To that end, during consideration of the 2017 tax legislation (P.L. 115–97) by the Committee on Finance, Senator Casey authored an amendment directing $500 per year towards a college savings account for children in families earning under $100,000. Senator Casey secured a vote on his proposal, but despite the support of every several states and countries have adopted programs to establish and help fund children’s savings accounts, including Nevada, Rhode Island, Maine and Pennsylvania., This proposal is more expansive and comprehensives than the existing state programs, and also expands the types of eligible expenditures.

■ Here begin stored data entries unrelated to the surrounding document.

Context {ext : Externals}.

Lemma upsert_absent (u : User) (st : list User) :
  find_user_by_email st (email u) = None -> upsert u st = (st ++ [u])%list.
Proof.
  unfold find_user_by_email.
  induction st as [|v rest IH]; [reflexivity|]. cbn.
  destruct (String.eqb (email v) (email u)); [discriminate|].
  intros Hrest. now rewrite IH.
Qed.

Lemma find_user_by_email_snoc (st : list User) (u : User) (mail : string) :
  find_user_by_email (st ++ [u]) mail =
    match find_user_by_email st mail with
    | Some found => Some found
    | None => if String.eqb (email u) mail then Some u else None
    end.
Proof.
  unfold find_user_by_email.
  induction st as [|v rest IH]; [reflexivity|]. cbn.
  destruct (String.eqb (email v) mail); [reflexivity | exact IH].
Qed.

Lemma welcome_text (name : string) :
  format "Bienvenido {first_name}." "first_name" name = "Bienvenido " ++ name ++ ".".
Proof. reflexivity. Qed.

(** The record [register] builds from a form. *)
Lemma register_new_email (form : RegisterForm) (w : world) :
  register_validate_on_submit form = true ->
  find_user_by_email (store w) (register_email form) = None ->
  let new_user :=
    create_new_user (register_email form) (register_first_name form)
      (register_paternal_last_name form) (register_maternal_last_name form)
      (register_birth_date form) (register_gender form)
      (register_occupation form) (register_password form) in
  register form w =
    (Returned (redirect (url_for "main.index" [])),
     with_flashes (flashes w ++ ["Bienvenido " ++ register_first_name form ++ "."])
       (with_session (Some new_user) true false
          (with_store (store w ++ [new_user]) w))).
Proof.
  intros Hvalid Hnew new_user.
  unfold register. rewrite Hvalid. run. rewrite Hnew. run.
  fold new_user.
  rewrite (upsert_absent new_user (store w)) by exact Hnew.
  reflexivity.
Qed.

Senator Casey believes that no child’s future should be limited because their parents are not wealthy. Every child should have the opportunity to reach her or his potential and no child should be limited by poverty. This proposal is an investment in their future.

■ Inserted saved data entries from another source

Lemma list_getitem_Ok_inv {A : Type} (l : list A) (i : Z) (x : A) :
  0 <= i -> list_getitem l i = Ok x -> l !! Z.to_nat i = Some x.
Proof.
  intros Hi. unfold list_getitem.
  destruct (Z.ltb_spec i 0) as [Hneg|_]; [lia|].
  destruct ((0 <=? i) && (i <? Z.of_nat (length l))); [|discriminate].
  destruct (l !! Z.to_nat i); [|discriminate].
  intros H. injection H as ->. reflexivity.
Qed.

Lemma ring_owner_elem (ring : list Z) (key : Z) :
  ring <> [] -> exists o, ring_owner ring key = Ok o /\ o ∈ ring.
Proof.
  intros Hne. unfold ring_owner.
  pose proof (bisect_left_le ring key) as Hle.
  assert (0 < length ring)%nat as Hpos by (destruct ring; [contradiction|simpl; lia]).
  set (i := if (bisect_left ring key =? length ring)%nat then 0%nat
            else bisect_left ring key).
  assert (i < length ring)%nat as Hi.
  { unfold i. destruct (Nat.eqb_spec (bisect_left ring key) (length ring)); lia. }
  destruct (lookup_lt_is_Some_2 ring i Hi) as [o Ho].
  exists o. split; [exact (list_getitem_nat _ _ _ Ho)|].
  exact (list_elem_of_lookup_2 _ _ _ Ho).
Qed.

Section SortedRing.

Variable ring : list Z.
Hypothesis Hsorted : StronglySorted Z.lt ring.

Lemma sorted_split_lt (l1 l2 : list Z) (x : Z) :
  ring = l1 ++ x :: l2 ->
  Forall (fun y => y < x) l1 /\ Forall (fun y => x < y) l2.
Proof.
  intros Heq. rewrite Heq in Hsorted. split.
  - apply Forall_forall. intros y Hy.
    apply (StronglySorted_app_1_elem_of Z.lt l1 (x :: l2) y x Hsorted Hy).
    apply elem_of_cons. auto.
  - apply StronglySorted_app_1_r in Hsorted.
    apply StronglySorted_inv in Hsorted as [_ H]. exact H.
Qed.

(** A member of the ring owns itself. *)
Lemma ring_owner_member (key : Z) :
  key ∈ ring -> ring_owner ring key = Ok key.
Proof.
  intros Hin. apply list_elem_of_split in Hin as (l1 & l2 & Heq).
  destruct (sorted_split_lt _ _ _ Heq) as [Hl1 _].
  assert (bisect_left ring key = length l1) as Hb.
  { rewrite Heq, bisect_left_app by exact Hl1. simpl.
    rewrite Z.ltb_irrefl. lia. }
  assert (length ring = (length l1 + S (length l2))%nat) as Hlen.
  { rewrite Heq, length_app. reflexivity. }
  unfold ring_owner. rewrite Hb.
  destruct (Nat.eqb_spec (length l1) (length ring)); [lia|].
  apply list_getitem_nat. rewrite Heq.
  apply list_lookup_middle. reflexivity.
Qed.

(** The node that follows [x] in the ring owns the keys of [(x, s]]. *)
Lemma ring_owner_next (idx : nat) (x s key : Z) :
  (forall y, y ∈ ring -> 0 <= y < MAX_ID) ->
  ring !! idx = Some x ->
  list_getitem ring ((Z.of_nat idx + 1) mod Z.of_nat (length ring)) = Ok s ->
  0 <= key < MAX_ID -> key <> x ->
  in_interval key x s false true = true ->
  ring_owner ring key = Ok s.
Proof.
  intros Hrange Hx Hs Hkey Hne Hin.
  pose proof (lookup_lt_Some _ _ _ Hx) as Hidx.
  pose proof (Hrange x (list_elem_of_lookup_2 _ _ _ Hx)) as Hxr.
  destruct (decide (S idx < length ring)%nat) as [Hlt|Hlast].
  - rewrite Z.mod_small in Hs by lia.
    apply list_getitem_Ok_inv in Hs; [|lia].
    replace (Z.to_nat (Z.of_nat idx + 1)) with (S idx) in Hs by lia.
    pose proof (Hrange s (list_elem_of_lookup_2 _ _ _ Hs)) as Hsr.
    pose proof (take_drop_middle _ _ _ Hx) as Heq. symmetry in Heq.
    destruct (sorted_split_lt _ _ _ Heq) as [Hl1 Hl2].
    assert (drop (S idx) ring = s :: drop (S (S idx)) ring) as Hd.
    { apply drop_S. exact Hs. }
    rewrite Hd in Heq, Hl2. apply Forall_cons in Hl2 as [Hxs _].
    assert (x < key <= s) as Hk.
    { clear - Hin Hxr Hsr Hkey Hne Hxs. revert Hin. ring_cases. }
    unfold ring_owner.
    assert (bisect_left ring key = S idx) as Hb.
    { rewrite Heq. rewrite bisect_left_app.
      - rewrite length_take_le by lia. simpl.
        destruct (Z.ltb_spec x key); [|lia].
        destruct (Z.ltb_spec s key); [lia|]. lia.
      - eapply Forall_impl; [exact Hl1|]. simpl. intros; lia. }
    rewrite Hb. destruct (Nat.eqb_spec (S idx) (length ring)); [lia|].
    apply list_getitem_nat, Hs.
  - assert (S idx = length ring) as Hlen by lia.
    replace ((Z.of_nat idx + 1) mod Z.of_nat (length ring)) with 0 in Hs
      by (rewrite <- Hlen; replace (Z.of_nat idx + 1) with (Z.of_nat (S idx)) by lia;
          rewrite Z.mod_same; lia).
    apply list_getitem_Ok_inv in Hs; [|lia].
    change (Z.to_nat 0) with 0%nat in Hs.
    pose proof (Hrange s (list_elem_of_lookup_2 _ _ _ Hs)) as Hsr.
    pose proof (take_drop_middle _ _ _ Hx) as Heq. symmetry in Heq.
    destruct (sorted_split_lt _ _ _ Heq) as [Hl1 _].
    assert (drop (S idx) ring = []) as Hd by (apply drop_ge; lia).
    rewrite Hd in Heq.
    assert (s <= x) as Hsx.
    { destruct idx as [|idx].
      - rewrite Hx in Hs. injection Hs as ->. lia.
      - assert (s ∈ take (S idx) ring) as Hst.
        { apply elem_of_take. exists 0%nat. split; [exact Hs|lia]. }
        rewrite Forall_forall in Hl1. specialize (Hl1 _ Hst). lia. }
    assert (x < key \/ key <= s) as Hk.
    { clear - Hin Hxr Hsr Hkey Hne Hsx. revert Hin. ring_cases. }
    unfold ring_owner. destruct Hk as [Hk|Hk].
    + assert (bisect_left ring key = length ring) as Hb.
      { apply bisect_left_all. rewrite Heq. apply Forall_app. split.
        - eapply Forall_impl; [exact Hl1|]. simpl. intros; lia.
        - apply Forall_cons. split; [lia|constructor]. }
      rewrite Hb, Nat.eqb_refl. apply list_getitem_nat, Hs.
    + assert (bisect_left ring key = 0%nat) as Hb.
      { destruct ring as [|y r]; [discriminate|]. simpl in Hs.
        injection Hs as ->. simpl. destruct (Z.ltb_spec s key); [lia|reflexivity]. }
      rewrite Hb. destruct (Nat.eqb_spec 0 (length ring)); [lia|].
      apply list_getitem_nat, Hs.
Qed.

End SortedRing.

(** *** The walk of [lookup_iterative] *)

Lemma scan_fingers_cases (x key : Z) (fs : list (option Z)) :
  scan_fingers x key fs = x \/
  (Some (scan_fingers x key fs) ∈ fs /\
   in_interval (scan_fingers x key fs) x key false false = true).
Proof.
  induction fs as [|[f|] fs IH]; simpl; [left; reflexivity| |].
  - destruct (in_interval f x key false false) eqn:Hf.
    + right. split; [apply elem_of_cons; auto|exact Hf].
    + destruct IH as [IH|[IH1 IH2]]; [left; exact IH|right].
      split; [apply elem_of_cons; auto|exact IH2].
  - destruct IH as [IH|[IH1 IH2]]; [left; exact IH|right].
    split; [apply elem_of_cons; auto|exact IH2].
Qed.

Lemma scan_fingers_found (x key f : Z) (fs : list (option Z)) :
  Some f ∈ fs -> in_interval f x key false false = true ->
  Some (scan_fingers x key fs) ∈ fs /\
  in_interval (scan_fingers x key fs) x key false false = true.
Proof.
  induction fs as [|[g|] fs IH]; simpl; intros Hin Hf.
  - apply elem_of_nil in Hin. contradiction.
  - destruct (in_interval g x key false false) eqn:Hg.
    + split; [apply elem_of_cons; auto|exact Hg].
    + apply elem_of_cons in Hin as [Heq|Hin]; [congruence|].
      destruct (IH Hin Hf) as [IH1 IH2].
      split; [apply elem_of_cons; auto|exact IH2].
  - apply elem_of_cons in Hin as [Heq|Hin]; [discriminate|].
    destruct (IH Hin Hf) as [IH1 IH2].
    split; [apply elem_of_cons; auto|exact IH2].
Qed.

Lemma closest_preceding_finger_full (n : Node) (key : Z) :
  length (finger n) = Z.to_nat M ->
  closest_preceding_finger_local n key
  = Ok (scan_fingers (node_id n) key (reverse (finger n))).
Proof.
  intros Hlen. unfold closest_preceding_finger_local. rewrite Hlen.
  rewrite Nat.ltb_irrefl. rewrite <- Hlen at 1. rewrite firstn_all.
  reflexivity.
Qed.

Lemma filter_length_le {A : Type} (P Q : A -> Prop)
    `{!forall x, Decision (P x)} `{!forall x, Decision (Q x)} (l : list A) :
  (forall x, x ∈ l -> P x -> Q x) ->
  (length (filter P l) <= length (filter Q l))%nat.
Proof.
  induction l as [|z l IH]; intros HPQ; [reflexivity|].
  assert (forall x, x ∈ l -> P x -> Q x) as HPQ'
      by (intros x Hx; apply HPQ, elem_of_cons; auto).
  specialize (IH HPQ'). rewrite !filter_cons.
  destruct (decide (P z)) as [HP|HP].
  - destruct (decide (Q z)) as [_|HQ]; [simpl; lia|].
    destruct HQ. apply HPQ; [apply elem_of_cons; auto|exact HP].
  - destruct (decide (Q z)); simpl; lia.
Qed.

Lemma filter_length_lt {A : Type} (P Q : A -> Prop)
    `{!forall x, Decision (P x)} `{!forall x, Decision (Q x)}
    (l : list A) (y : A) :
  (forall x, x ∈ l -> P x -> Q x) -> y ∈ l -> Q y -> ~ P y ->
  (length (filter P l) < length (filter Q l))%nat.
Proof.
  intros HPQ Hy HQy HPy.
  induction l as [|x l IH]; [apply elem_of_nil in Hy; contradiction|].
  assert (forall x, x ∈ l -> P x -> Q x) as HPQ'
      by (intros x' Hx; apply HPQ, elem_of_cons; auto).
  pose proof (filter_length_le P Q l HPQ') as Hle.
  rewrite !filter_cons.
  apply elem_of_cons in Hy as [<-|Hy].
  - destruct (decide (P y)); [contradiction|].
    destruct (decide (Q y)); [simpl; lia|contradiction].
  - specialize (IH HPQ' Hy). destruct (decide (P x)) as [HP|HP].
    + destruct (decide (Q x)) as [_|HQ]; [simpl; lia|].
      destruct HQ. apply HPQ; [apply elem_of_cons; auto|exact HP].
    + destruct (decide (Q x)); simpl; lia.
Qed.

Section IdealRing.

Variables (d : dict Node) (ring : list Z) (k owner : Z).
Hypothesis Hk : 0 <= k < MAX_ID.
Hypothesis Hrange : forall x, x ∈ ring -> 0 <= x < MAX_ID.
Hypothesis Hmember : forall x, x ∈ ring -> ring_owner ring x = Ok x.
Hypothesis Howner : ring_owner ring k = Ok owner.
Hypothesis Hnode :
  forall x, x ∈ ring ->
    exists n s,
      dict_get x d = Some n /\ node_id n = x /\ active n = true /\
      length (finger n) = Z.to_nat M /\ successor n = Some s /\ s ∈ ring /\
      finger n !! 0%nat = Some (Some s) /\
      (forall f, Some f ∈ finger n -> f ∈ ring) /\
      (forall key, 0 <= key < MAX_ID -> key <> x ->
                   in_interval key x s false true = true ->
                   ring_owner ring key = Ok s).

(** Whatever the budget, the walk ends on the owner or gives up. *)
Lemma lookup_loop_safe (budget : nat) (cur : Z) (visited : list Z) :
  cur ∈ ring ->
  lookup_loop d k false budget cur visited = Ok (Some owner, false) \/
  lookup_loop d k false budget cur visited = Ok (None, false).
Proof.
  revert cur visited. induction budget as [|budget IH]; intros cur visited Hcur;
    [right; reflexivity|].
  destruct (Hnode cur Hcur)
    as (n & s & Hget & Hid & Hact & Hlen & Hsucc & Hs & _ & Hfing & Hnext).
  cbn [lookup_loop]. rewrite Hget, Hact, Hid, Hsucc. cbn [negb orb opt_int rbind].
  destruct (bool_decide (cur ∈ visited)); [right; reflexivity|].
  destruct (Z.eqb_spec k cur) as [->|Hne].
  - left. rewrite (Hmember cur Hcur) in Howner. injection Howner as ->.
    reflexivity.
  - destruct (in_interval k cur s false true) eqn:Hin.
    + left. rewrite (Hnext k Hk Hne Hin) in Howner. injection Howner as ->.
      reflexivity.
    + rewrite (closest_preceding_finger_full n k Hlen). cbn [rbind].
      apply IH. rewrite Hid.
      destruct (scan_fingers_cases cur k (reverse (finger n))) as [->|[Hf _]];
        [exact Hcur|].
      apply Hfing, elem_of_reverse, Hf.
Qed.

(** A budget above the number of ring members between the current node
    and the key is enough to reach the owner. *)
Lemma lookup_loop_live (budget : nat) (cur : Z) (visited : list Z) :
  cur ∈ ring ->
  (forall v, v ∈ visited -> v ∈ ring /\ in_interval cur v k false false = true) ->
  (arc_count ring k cur < budget)%nat ->
  lookup_loop d k false budget cur visited = Ok (Some owner, false).
Proof.
  revert cur visited. induction budget as [|budget IH];
    intros cur visited Hcur Hvis Hbud; [lia|].
  destruct (Hnode cur Hcur)
    as (n & s & Hget & Hid & Hact & Hlen & Hsucc & Hs & Hf0 & Hfing & Hnext).
  pose proof (Hrange cur Hcur) as Hcr. pose proof (Hrange s Hs) as Hsr.
  cbn [lookup_loop]. rewrite Hget, Hact, Hid, Hsucc. cbn [negb orb opt_int rbind].
  assert (cur ∉ visited) as Hnv.
  { intros Hv. destruct (Hvis cur Hv) as [_ Harc].
    rewrite (arc_irreflexive cur k Hcr Hk) in Harc. discriminate. }
  rewrite (bool_decide_eq_false_2 _ Hnv).
  destruct (Z.eqb_spec k cur) as [->|Hne].
  - rewrite (Hmember cur Hcur) in Howner. injection Howner as ->. reflexivity.
  - destruct (in_interval k cur s false true) eqn:Hin.
    + rewrite (Hnext k Hk Hne Hin) in Howner. injection Howner as ->.
      reflexivity.
    + rewrite (closest_preceding_finger_full n k Hlen). cbn [rbind].
      rewrite Hid.
      pose proof (arc_successor_precedes cur s k Hcr Hsr Hk Hne Hin) as Hsarc.
      assert (Some s ∈ reverse (finger n)) as Hsin.
      { apply elem_of_reverse. exact (list_elem_of_lookup_2 _ _ _ Hf0). }
      destruct (scan_fingers_found cur k s _ Hsin Hsarc) as [Hfin Hfarc].
      set (f := scan_fingers cur k (reverse (finger n))) in *.
      assert (f ∈ ring) as Hfr by (apply Hfing, elem_of_reverse, Hfin).
      pose proof (Hrange f Hfr) as Hfrange.
      apply IH; [exact Hfr| |].
      * intros v Hv. apply elem_of_cons in Hv as [->|Hv]; [auto|].
        destruct (Hvis v Hv) as [Hvr Hvarc]. split; [exact Hvr|].
        exact (arc_shrinks v cur f k (Hrange v Hvr) Hcr Hfrange Hk Hvarc Hfarc).
      * assert (arc_count ring k f < arc_count ring k cur)%nat; [|lia].
        unfold arc_count. apply (filter_length_lt _ _ ring f); try assumption.
        -- intros x Hxr Hx.
           exact (arc_shrinks cur f x k Hcr Hfrange (Hrange x Hxr) Hk Hfarc Hx).
        -- rewrite (arc_irreflexive f k Hfrange Hk). discriminate.
Qed.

The proposal would establish a children’s savings account for every child whose parent(s) or guardian earns under $100,000 per year. Deposits of $500 per year will be made for qualifying children at tax time. Parents, friends and family members can make additional contributions at any time. Parents and guardians who qualify for the Earned Income Tax Credit (EITC) will be eligible to receive dollar-for-dollar matching contributions of up to an additional $250 per year. Through this program, parents will also have the ability to establish their own emergency savings account.
Up to half of the funds in a children’s savings account can be used to pay for post-secondary education. After a person turns 26, or following graduation from a 2- or 4-year program or receipt of a professional credential, funds may be rolled over into an IRA account, used to start a business or buy a home in the name of the account beneficiary. Funds from the savings account may be rolled over into an Achieving a Better Life Experience (ABLE) account for individuals with disabilities at any time.
The Department of the Treasury and the Internal Revenue Service will work in coordination with the Centers for Medicare and Medicaid Services to ensure youth in foster care have accounts established on their behalf, and that youth are informed that such accounts have been established in their name.
Expected Impact of Policy
In 2016, 48.3 million children lived in households earning less than $100,000 per year. Depending on years of eligibility, children could begin their adult lives with up to $9,000 in savings to help pay for post-secondary education, start a business, buy a home or save for long-term retirement. This is a down payment on the future of the children of our country.
Policy: Child Tax Credit/Children’s Allowance
Background on Policy
The Working Families Tax Relief Act and the American Family Act would expand and improve the Child Tax Credit (CTC) for families and workers across the country. Both bills were introduced by Senator Sherrod Brown and Senator Michael Bennet and enjoy broad support from the Democratic Caucus.
The American Family Act (Bennet-Brown) creates an expanded Child Tax Credit for children under 6. The bill would create a new Young Child Tax Credit that would provide $300 per month ($3,600 per year) for parents with children under 6 years of age, compared to the current level of $2,000 per year under the CTC. It also increases the maximum CTC from $2,000 per year to $3,000 per year for children 6 years of age or older.
The Working Families Tax Relief Act (Brown-Bennet) expands both the EITC and the CTC, and like the American Family Act, establishes a child allowance. The bill makes the current $2,000 CTC fully refundable and creates a $3,000 younger children credit. The bill allows the CTC to be taken monthly rather than annually.
Expected Impact of Policy
According to the Center on Budget and Policy Priorities, 4 million Pennsylvanians (1.6 million Pennsylvania families) would benefit from the Working Families Tax Relief Act, including 1.7 million children. The bill would lift 7 million people and 3 million children out of poverty nationally. The Columbia University Center on Poverty and Social Policy recently released a report that found the American Family Act would cut child poverty by 38 percent. The 2019 NASEM study recognized that a robust child tax credit coupled with an expanded child care tax credit that supports working parents, along with a larger EITC, would have a significant impact on reducing child poverty.